La déchéance de nationalité : un meurtre symbolique
« Le barbare, c’est celui qui croit en la barbarie ». Sibylline, la formule de Claude Lévi-Strauss signifie que la notion de « barbarie » qualifie une représentation du monde conduisant à dénier à l’Autre, c’est-à-dire à celui qui n’appartient pas à ma tribu, son appartenance à l’espèce humaine : « C’est celui qui le dit qui l’est » en quelque sorte. Les anciens peuples se désignaient eux-mêmes comme humains, et rejetaient spontanément les étrangers dans les ténèbres de la sauvagerie ou de la bestialité. On sait que les Grecs ont tenu pour « barbares » tous ceux qui n’étaient pas fichus de parler grec. Mais pourquoi évoquer aujourd’hui des visions du monde aussi archaïques, ridicules et déshonorantes ? Pour la raison suivante : nous avions cru pouvoir nous enorgueillir, depuis que nous avions accompli un certain « tournant axial de l’humanité » (1), de proclamer appartenir tous à une seule et même Humanité. Nous soutenions que la distinction entre Nous (les bons, les humains) et les Autres (non seulement étrangers, mais encore indignes de prétendre à l’humanité, inassimilables) n’avait plus cours depuis que trois Révolutions avaient avalisé l’idée que « les hommes naissent libres et égaux en droit », et ceci à titre définitif, non révocable. Nous déclarions que les êtres humains, c’est-dire tous les individus (les « Irremplaçables » de Cynthia Fleury), tenaient leur dignité et leur statut non pas de leur affiliation à une communauté ou à une ethnie, mais de leur appartenance à l’espèce humaine puisque : « Tout homme porte en lui la forme entière de l’humaine condition » (Montaigne).
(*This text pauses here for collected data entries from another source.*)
(* ===== verification/RustNum.v ===== *)
(** * Rust numbers: parsing, printing and durations

    Machine integers are [Z] with their ranges written out; [f64] is the
    binary64 format of [SpecFloat] (53-bit significand, exponent bound 1024), so
    comparisons, products and decimal parsing round exactly as IEEE 754 does.
    A [Duration] is its number of nanoseconds. *)

From Stdlib Require Import SpecFloat.
From S2P Require Import Prelude RustStr.
Open Scope Z_scope.

(** ** Integer ranges *)

Definition i64_min : Z := - 2 ^ 63.
Definition i64_max : Z := 2 ^ 63 - 1.
Definition u32_max : Z := 2 ^ 32 - 1.
Definition u64_max : Z := 2 ^ 64 - 1.
Definition usize_max : Z := u64_max.

Definition is_i64 (z : Z) : bool := bool_decide (i64_min <= z <= i64_max).

(** Two's-complement reduction to [i64]. *)
Definition wrap_i64 (z : Z) : Z := (z + 2 ^ 63) `mod` 2 ^ 64 - 2 ^ 63.

(** ** [str::parse] for integers *)

Definition digit_val (c : char) : option Z :=
  if is_ascii_digit c then Some (Z.of_N c - 48) else None.

Fixpoint digits_val (acc : Z) (s : rstr) : option Z :=
  match s with
  | [] => Some acc
  | c :: s => d ← digit_val c; digits_val (acc * 10 + d) s
  end.

Definition parse_digits (s : rstr) : option Z :=
  match s with [] => None | _ => digits_val 0 s end.

(** [str::parse::<i64>]: an optional sign, then at least one digit; [None] for
    anything else and for a value out of range. *)
Definition parse_i64 (s : rstr) : option Z :=
  n ← match s with
      | [] => None
      | c :: r => if decide (c = cPLUS) then parse_digits r
                  else if decide (c = cDASH) then Z.opp <$> parse_digits r
                  else parse_digits s
      end;
  if is_i64 n then Some n else None.

(** ** [Display] for integers *)

Fixpoint show_digits (fuel : nat) (n : N) : rstr :=
  match fuel with
  | O => []
  | S f => if decide (n < 10)%N then [(48 + n)%N]
           else show_digits f (n / 10)%N ++ [(48 + n mod 10)%N]
  end.

Definition show_N (n : N) : rstr := show_digits (S (N.to_nat (N.log2 n))) n.

Definition show_Z (z : Z) : rstr :=
  if decide (z < 0) then cDASH :: show_N (Z.to_N (- z)) else show_N (Z.to_N z).

(** [bool::to_string]. *)
Definition show_bool (b : bool) : rstr := if b then str "true" else str "false".

(** ** [f64] *)

Abbreviation f64 := spec_float (only parsing).
Abbreviation prec64 := 53 (only parsing).
Abbreviation emax64 := 1024 (only parsing).

Definition f64_of_Z (z : Z) : f64 := binary_normalize prec64 emax64 z 0 false.

Definition f64_ltb (x y : f64) : bool := SFltb x y.
Definition f64_leb (x y : f64) : bool := SFleb x y.
Definition f64_mul (x y : f64) : f64 := SFmul prec64 emax64 x y.

Definition f64_is_finite (x : f64) : bool :=
  match x with S754_zero _ | S754_finite _ _ _ => true | _ => false end.

(** [x.fract() == 0.0] for a finite [x]. *)
Definition f64_is_whole (x : f64) : bool :=
  match x with
  | S754_zero _ => true
  | S754_finite _ m e => bool_decide (0 <= e \/ Zpos m `mod` 2 ^ (- e) = 0)
  | _ => false
  end.

(** [x as i64]: truncation towards zero, saturating; NaN is 0. *)
Definition f64_as_i64 (x : f64) : Z :=
  let clamp z := Z.max i64_min (Z.min i64_max z) in
  match x with
  | S754_zero _ | S754_nan => 0
  | S754_infinity neg => if neg then i64_min else i64_max
  | S754_finite neg m e =>
      let a := if decide (0 <= e) then Zpos m * 2 ^ e else Zpos m / 2 ^ (- e) in
      clamp (if neg then - a else a)
  end.

(** The nearest binary64 to [± n / d], ties to even. *)
Definition f64_of_ratio (neg : bool) (n d : positive) : f64 :=
  let '(q, e, l) := SFdiv_core_binary prec64 emax64 (Zpos n) 0 (Zpos d) 0 in
  binary_round_aux prec64 emax64 neg q e l.

(** The nearest binary64 to [± m * 10^e]. *)
Definition f64_of_decimal (neg : bool) (m : Z) (e : Z) : f64 :=
  match m with
  | Zpos p => if decide (0 <= e) then f64_of_ratio neg (p * Z.to_pos (10 ^ e)) 1
              else f64_of_ratio neg p (Z.to_pos (10 ^ (- e)))
  | _ => S754_zero neg
  end.

(** The decimal digits at the head of [s], and what follows them. *)
Definition span_digits (s : rstr) : rstr * rstr :=
  (take_while is_ascii_digit s, drop_while is_ascii_digit s).

(** An exponent part: [e] or [E], an optional sign, at least one digit, and
    nothing after; no exponent part at all is exponent 0. *)
Definition parse_exponent (s : rstr) : option Z :=
  match s with
  | [] => Some 0
  | c :: r =>
      if decide (to_ascii_lowercase_char c = 101%N) then
        match r with
        | [] => None
        | d :: r' => if decide (d = cPLUS) then parse_digits r'
                     else if decide (d = cDASH) then Z.opp <$> parse_digits r'
                     else parse_digits r
        end
      else None
  end.

(** [str::parse::<f64>]: an optional sign, then [inf], [infinity] or [nan] in
    any case, or digits with at most one point (at least one digit in all) and
    an optional exponent. *)
Definition parse_f64 (s : rstr) : option f64 :=
  let '(neg, body) :=
    match s with
    | c :: r => if decide (c = cDASH) then (true, r)
                else if decide (c = cPLUS) then (false, r) else (false, s)
    | [] => (false, s)
    end in
  let low := to_ascii_lowercase body in
  if decide (low = str "inf" \/ low = str "infinity") then Some (S754_infinity neg)
  else if decide (low = str "nan") then Some S754_nan
  else
    let '(ip, r1) := span_digits body in
    let '(fp, r2) := match r1 with
                     | c :: r => if decide (c = cDOT) then span_digits r else ([], r1)
                     | [] => ([], [])
                     end in
    m ← parse_digits (ip ++ fp);
    e ← parse_exponent r2;
    Some (f64_of_decimal neg m (e - Z.of_nat (length fp))).

(** ** [Display] for [f64]

    The shortest decimal that parses back to the value, the closest one when
    there are several, written without an exponent. *)

(** The decimal exponent [k] with [10^(k-1) <= n/d < 10^k]. *)
Fixpoint small_exponent (fuel : nat) (n d k : Z) : Z :=
  match fuel with
  | O => k
  | S f => if decide (d <= n) then k else small_exponent f (n * 10) d (k - 1)
  end.

Definition decimal_exponent (n d : Z) : Z :=
  if decide (d <= n) then Z.of_nat (length (show_Z (n / d))) else small_exponent 400 (n * 10) d 0.

(** The decimal [c * 10^e] of [len] digits that reads back as [x], if any. *)
Definition decimal_of_length (x : f64) (n d k len : Z) : option (Z * Z) :=
  let e := k - len in
  let '(sn, sd) := if decide (0 <= - e) then (n * 10 ^ (- e), d) else (n, d * 10 ^ e) in
  let lo := sn / sd in
  let near := if decide (2 * (sn - lo * sd) <= sd) then [lo; lo + 1] else [lo + 1; lo] in
  c ← head (List.filter (fun c => SFeqb (f64_of_decimal false c e) x) near);
  Some (c, e).

Fixpoint shortest_decimal (fuel : nat) (x : f64) (n d k len : Z) : Z * Z :=
  match fuel with
  | O => (0, 0)
  | S f => match decimal_of_length x n d k len with
           | Some r => r
           | None => shortest_decimal f x n d k (len + 1)
           end
  end.

Definition is_zero_char (c : char) : bool := bool_decide (c = cZERO).

(** The digits of [c] with the point [- e] digits from the right. *)
Definition show_decimal (c e : Z) : rstr :=
  let ds := show_Z c in
  if decide (0 <= e) then ds ++ replicate (Z.to_nat e) cZERO
  else
    let f := Z.to_nat (- e) in
    let padded := replicate (S f - length ds) cZERO ++ ds in
    let ip := take (length padded - f) padded in
    let fp := reverse (drop_while is_zero_char (reverse (drop (length padded - f) padded))) in
    match fp with [] => ip | _ => ip ++ cDOT :: fp end.

Definition show_f64 (x : f64) : rstr :=
  let sign (neg : bool) := if neg then [cDASH] else [] in
  match x with
  | S754_zero neg => sign neg ++ str "0"
  | S754_infinity neg => sign neg ++ str "inf"
  | S754_nan => str "NaN"
  | S754_finite neg m e =>
      let '(n, d) := if decide (0 <= e) then (Zpos m * 2 ^ e, 1) else (Zpos m, 2 ^ (- e)) in
      let '(c, e10) := shortest_decimal 17 (S754_finite false m e) n d (decimal_exponent n d) 1 in
      sign neg ++ show_decimal c e10
  end.

(** ** [Duration] *)

Abbreviation NANOS_PER_SEC := 1000000000 (only parsing).

(** The whole seconds and the rounded nanoseconds of a finite non-negative
    value: [m * 2^e] seconds to the nearest nanosecond, ties to even. *)
Definition nanos_of_scaled (m : positive) (e : Z) : Z :=
  let n := Zpos m * NANOS_PER_SEC in
  if decide (0 <= e) then n * 2 ^ e
  else
    let d := 2 ^ (- e) in
    let q := n / d in
    let r := n `mod` d in
    if decide (2 * r < d) then q
    else if decide (d < 2 * r) then q + 1
    else if Z.even q then q else q + 1.

(** [Duration::try_from_secs_f64]: [None] for a negative, infinite or NaN value
    and for one of 2^64 seconds or more. *)
Definition duration_try_from_secs_f64 (x : f64) : option Z :=
  match x with
  | S754_zero _ => Some 0
  | S754_finite false m e =>
      let ns := nanos_of_scaled m e in
      if decide (ns < 2 ^ 64 * NANOS_PER_SEC) then Some ns else None
  | _ => None
  end.

(** ** Properties *)

Lemma digit_val_show (d : N) : (d < 10)%N -> digit_val (48 + d)%N = Some (Z.of_N d).
Proof.
  intros H. unfold digit_val, is_ascii_digit.
  rewrite bool_decide_true by lia. f_equal. lia.
Qed.

Lemma digits_val_app a s t :
  digits_val a (s ++ t) = (b ← digits_val a s; digits_val b t).
Proof.
  revert a. induction s as [|c s IH]; intros a; cbn; [done|].
  destruct (digit_val c); cbn; [apply IH | done].
Qed.

Lemma show_digits_val f n :
  (n < 10 ^ N.of_nat f)%N -> digits_val 0 (show_digits f n) = Some (Z.of_N n).
Proof.
  revert n. induction f as [|f IH]; intros n H; cbn [show_digits].
  - change (10 ^ N.of_nat 0)%N with 1%N in H. cbn. f_equal. lia.
  - case_decide as Hn; cbn.
    + by rewrite digit_val_show.
    + rewrite digits_val_app, IH; cbn [mbind option_bind digits_val].
      * rewrite digit_val_show by (apply N.mod_lt; lia). cbn. f_equal. pose proof (N.div_mod n 10). lia.
      * rewrite Nat2N.inj_succ, N.pow_succ_r' in H. apply N.Div0.div_lt_upper_bound; lia.
Qed.

Lemma show_digits_digits f n : Forall (fun c => is_ascii_digit c = true) (show_digits f n).
Proof.
  revert n. induction f as [|f IH]; intros n; cbn [show_digits]; [constructor|].
  assert (forall d, (d < 10)%N -> is_ascii_digit (48 + d)%N = true)
    by (intros d ?; unfold is_ascii_digit; apply bool_decide_true; lia).
  case_decide; [|apply Forall_app; split; [apply IH|]]; (constructor; [|constructor]);
    apply H; try lia; by apply N.mod_lt.
Qed.

Lemma show_N_nonnil n : show_N n <> [].
Proof.
  unfold show_N. cbn [show_digits]. case_decide; [done|].
  intros []%app_eq_nil. done.
Qed.

Lemma show_N_val n : digits_val 0 (show_N n) = Some (Z.of_N n).
Proof.
  apply show_digits_val. destruct (decide (n = 0%N)) as [->|Hn]; [by vm_compute|].
  rewrite Nat2N.inj_succ, N2Nat.id.
  eapply N.lt_le_trans; [apply N.log2_spec; lia|]. apply N.pow_le_mono_l. lia.
Qed.

Lemma parse_digits_show n : parse_digits (show_N n) = Some (Z.of_N n).
Proof.
  unfold parse_digits. pose proof (show_N_nonnil n).
  destruct (show_N n) eqn:E; [done|]. rewrite <- E. apply show_N_val.
Qed.

Lemma show_N_digits n : Forall (fun c => is_ascii_digit c = true) (show_N n).
Proof. apply show_digits_digits. Qed.

(** Every [i64] survives [to_string] and [parse]. *)
Lemma parse_show_i64 z : is_i64 z = true -> parse_i64 (show_Z z) = Some z.
Proof.
  intros Hz. unfold show_Z, parse_i64. case_decide.
  - rewrite decide_False, decide_True by done.
    rewrite parse_digits_show. cbn [fmap option_fmap option_map mbind option_bind].
    replace (- Z.of_N (Z.to_N (- z))) with z by lia. by rewrite Hz.
  - pose proof (show_N_digits (Z.to_N z)) as Hd.
    destruct (show_N (Z.to_N z)) as [|c r] eqn:E; [by apply show_N_nonnil in E|].
    apply Forall_cons in Hd as [Hc%bool_decide_eq_true _].
    rewrite !decide_False by (intros ->; lia).
    rewrite <- E, parse_digits_show. cbn [mbind option_bind].
    replace (Z.of_N (Z.to_N z)) with z by lia. by rewrite Hz.
Qed.

Close Scope Z_scope.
« Tout homme est tout l’homme ». C’est cet axiome, socle de l’humanisme métaphysique, que le projet de déchéance de la nationalité française met à mal. S’il y a un point sur lequel les partisans et les adversaires du projet s’accordent, c’est que cette mesure n’est qu’un « symbole ». Or, ce que dit ce symbole, c’est que la sanction usuelle pour certains crimes ou même délits (lesquels exactement?) est insuffisante et inappropriée, qu’il faut lui substituer une peine qui frappe le criminel d’indignité, qui le déboute de son droit au statut d’humain, qui le renvoie clairement à sa condition de barbare. Le terroriste, c’est celui qui n’a plus sa place dans notre communauté ni dans aucune communauté. Ayant fait la démonstration de son inhumanité, il ne peut prétendre être réhabilité : on ne peut donc que l’éliminer. Puisque la peine de mort a été abolie en France – on se demande bien pourquoi d’ailleurs – puisque l’on ne peut pas le renvoyer au bagne ou dans un quelconque Guantanamo, il ne reste plus qu’une seule solution : le frapper d’infamie par un type de peine qui le disqualifie une fois pour toutes en tant qu’être humain. La déchéance de nationalité est un meurtre symbolique qui relève beaucoup plus de la loi du talion que de la Justice au sens où nous l’entendons normalement dans un Etat de droit.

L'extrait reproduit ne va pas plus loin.